La movilización tuvo como consigna principal "Todos unidos triunfaremos"
"Empieza a asomar un futuro mejor... Lo vemos cuando vemos cómo está la economía argentina, que está creciendo a un ritmo superior al 9%, una de las economías que más crece en todo el mundo. Que con el crecimiento de este año va a recuperar, seguramente, lo que se ha perdido en la pandemia".
"Con ese amor multiplicado con la militancia política, hoy es un día oportuno para que demos inicio a esta segunda etapa del gobierno y demos inicio con toda nuestra fuerza lo que haya que levantar en la Argentina",.
"Tenemos que hacer lo necesario para que en 2023 aseguremos un triunfo rotundo"

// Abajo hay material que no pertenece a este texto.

(** The inertia matrix of a body whose products of inertia are zero. *)
Definition diagonal_MOI (ixx iyy izz : R) : Matrix3d :=
  mkMatrix3d ixx 0 0 0 iyy 0 0 0 izz.

(** The principal moments (Ixx, Iyy, Izz) of an inertia matrix. *)
Definition principal_moments (m : Matrix3d) : Vector3d :=
  mkVector3d (m00 m) (m11 m) (m22 m).

(** ** The plugin's life, and the inputs used in the examples *)

(** The gains the plugin gives each of its channels: the flag is [false]
    and the gains are 2, 0, 0. *)
Definition plugin_channel (c : pid.Controller) : Prop :=
  pid.angular_flag c = false /\ pid.kp c = 2 /\ pid.ki c = 0 /\ pid.kd c = 0.

(** The second controller is the first but for its setpoint: flag, gains,
    accumulator and previous error are the same. *)
Definition keeps_all_but_setpoint (c c' : pid.Controller) : Prop :=
  pid.angular_flag c' = pid.angular_flag c /\
  pid.kp c' = pid.kp c /\ pid.ki c' = pid.ki c /\ pid.kd c' = pid.kd c /\
  pid.accumulator c' = pid.accumulator c /\
  pid.prev_error c' = pid.prev_error c.

(** The states the plugin can be in: it is constructed, loaded, and then
    driven by simulation ticks, velocity commands and action requests in
    any order. *)
Inductive reachable : Tello -> Prop :=
| reach_new : reachable TelloPlugin_new
| reach_Load p c : reachable p -> reachable (Load p c)
| reach_OnUpdate p info link :
    reachable p -> reachable (fst (OnUpdate p info link))
| reach_command p request response :
    reachable p -> reachable (fst (command_callback p request response))
| reach_cmd_vel p msg : reachable p -> reachable (cmd_vel_callback p msg).

(** The rotation by nothing. *)
Definition identity_rotation : Quaterniond := mkQuaterniond 1 0 0 0.

(** An inertia matrix without products of inertia. *)
Definition level_MOI : Matrix3d := diagonal_MOI 3 4 3.

(** An inertia matrix with a product of inertia: Ixx = Izz = 3, Iyy = 4,
    Ixz = 1. *)
Definition skew_MOI : Matrix3d := mkMatrix3d 3 0 1 0 4 0 1 0 3.

(** A body of the given mass, inertia and orientation that turns about
    its vertical axis at the given rate and does not translate. *)
Definition turning_link (mass : R) (moi : Matrix3d) (rot : Quaterniond)
  (yaw_rate : R) : Link :=
  mkLink Vector3d_zero (mkVector3d 0 0 yaw_rate) (mkInertial mass moi)
         (mkPose3d Vector3d_zero rot) [] [].

(** A body at rest. *)
Definition resting_link (mass : R) (moi : Matrix3d) (rot : Quaterniond) : Link :=
  turning_link mass moi rot 0.

(** The plugin after construction and [Load] without a centre of mass
    in the SDF. *)
Definition loaded_plugin : Tello := Load TelloPlugin_new None.

(** The command "full yaw rate, no translation". *)
Definition yaw_command : Twist := mkTwist Vector3d_zero (mkVector3d 0 0 1).

(** The command "full speed ahead". *)
Definition forward_command : Twist := mkTwist (mkVector3d 1 0 0) Vector3d_zero.

(** A controller with an integral gain that has accumulated error. *)
Definition wound_up : pid.Controller := pid.mkController false 2 1 0 1 1 1.

(** ** Load in full, the timer callback and the plugin's events *)

(** The children of the plugin's SDF element that [Load] looks at; a
    child that is absent is [None] ([HasElement] is false). *)
Record SDF : Type := mkSDF {
  el_ns : option string;
  el_link_name : option string;
  el_center_of_mass : option Vector3d
}.

(** [gazebo::physics::Model], as far as [Load] uses it: its links by
    name.  [GetLink] returns the link of that name, or nothing (the null
    pointer). *)
Definition Model : Type := list (string * Link).

Fixpoint GetLink (model : Model) (name : string) : option Link :=
  match model with
  | [] => None
  | (n, l) :: rest => if String.eqb n name then Some l else GetLink rest name
  end.

(** [std::string::empty]. *)
Definition empty (s : string) : bool :=
  match s with
  | EmptyString => true
  | String _ _ => false
  end.

(** What [Load] wires up: the names of the two publishers, of the
    service and of the subscription, and the period of the wall timer in
    milliseconds. *)
Record Endpoints : Type := mkEndpoints {
  flight_data_topic : string;
  tello_response_topic : string;
  tello_action_service : string;
  cmd_vel_topic : string;
  timer_period_ms : Z
}.

(** [tello_msgs::msg::FlightData], as far as the plugin fills it: the
    time stamp of the header, the SDK version and the battery level. *)
Inductive SDK : Type := SDK_UNKNOWN | SDK_1_3 | SDK_2_0.

Record FlightData : Type := mkFlightData {
  stamp : Time;
  sdk : SDK;
  bat : Z
}.

(** [tello_msgs::msg::TelloResponse]: a result code and a text. *)
Record TelloResponse : Type := mkTelloResponse { resp_rc : Z; resp_str : string }.

Section Events.

Context {C : Type} {pidC : PidController C}.

(** [Load] (lines 81-140) with everything it decides: the names read
    from the SDF with their defaults, the link looked up in the model
    (the assertion "Missing link" fails when there is none: [None]), the
    namespace with its trailing slash and the four endpoint names. *)
Definition Load_all (p : TelloPlugin C) (model : Model) (sdf : SDF)
  : option (TelloPlugin C * Link * Endpoints) :=
  let ns := match el_ns sdf with Some s => s | None => EmptyString end in
  let link_name :=
    match el_link_name sdf with Some s => s | None => "base_link"%string end in
  let p' := Load p (el_center_of_mass sdf) in
  match GetLink model link_name with
  | None => None
  | Some base_link =>
      let ns := if negb (empty ns) then (ns ++ "/")%string else ns in
      Some (p', base_link,
            mkEndpoints (ns ++ "flight_data")%string
                        (ns ++ "tello_response")%string
                        (ns ++ "tello_action")%string
                        (ns ++ "cmd_vel")%string
                        100)
  end.

(** [spin_10Hz] (lines 229-239): one flight data message is published,
    stamped with the node's clock. *)
Definition spin_10Hz (p : TelloPlugin C) (now : Time)
  : TelloPlugin C * FlightData :=
  (p, mkFlightData now SDK_1_3 80).

(** What reaches the plugin after [Load]: the world update event, with
    the state of the link at that moment; a velocity command; an action
    request; a tick of the 10 Hz timer, with the node's clock. *)
Inductive Event : Type :=
| WorldUpdateBegin (info : UpdateInfo) (link : Link)
| CmdVel (msg : Twist)
| Action (request : TelloAction_Request)
| Timer10Hz (now : Time).

(** The plugin together with everything it has sent out: the messages
    on its two publishers, its replies to the action service, and per
    tick the locals and the link as the tick left it. *)
Record World : Type := mkWorld {
  plugin : TelloPlugin C;
  flight_data_out : list FlightData;
  tello_response_out : list TelloResponse;
  action_replies : list TelloAction_Response;
  ticks_out : list (Locals * Link)
}.

Definition start (p : TelloPlugin C) : World := mkWorld p [] [] [] [].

"Hemos visto cómo se preparaban para que esta semana haya un estallido".
"Si Macri no quiere hablar, que se quede solo con sus amigos haciendo negocios. Si Milei no quiere hablar, que se quede encerrado con los compañeros que tiene que niegan la diversidad y el terrorismo de Estado, nada que hablar tenemos con ellos".
"Sabemos que somos una fuerza diversa. Los matices y las diferencias empecemos a ponerlas sobre la mesa para que lleguemos al 23 con toda la fuerza que necesitamos".
"Soy presidente del PJ, una parte importante del Frente de Todos. Si algo hicimos bien fue construir el Frente de Todos, que nos unió y nos dio esta capacidad de convocar a nuestro pueblo".
   A todo esto y dentro de un ambiente de forzada euforia, la columna de La Cámpora estaba instalada alrededor del Obelisco, a varias cuadras de la Plaza de Mayo.
   Bueno sería que comenzaran a limar sus propias asperezas antes de pregonar un inexistente escenario de idílica unidad.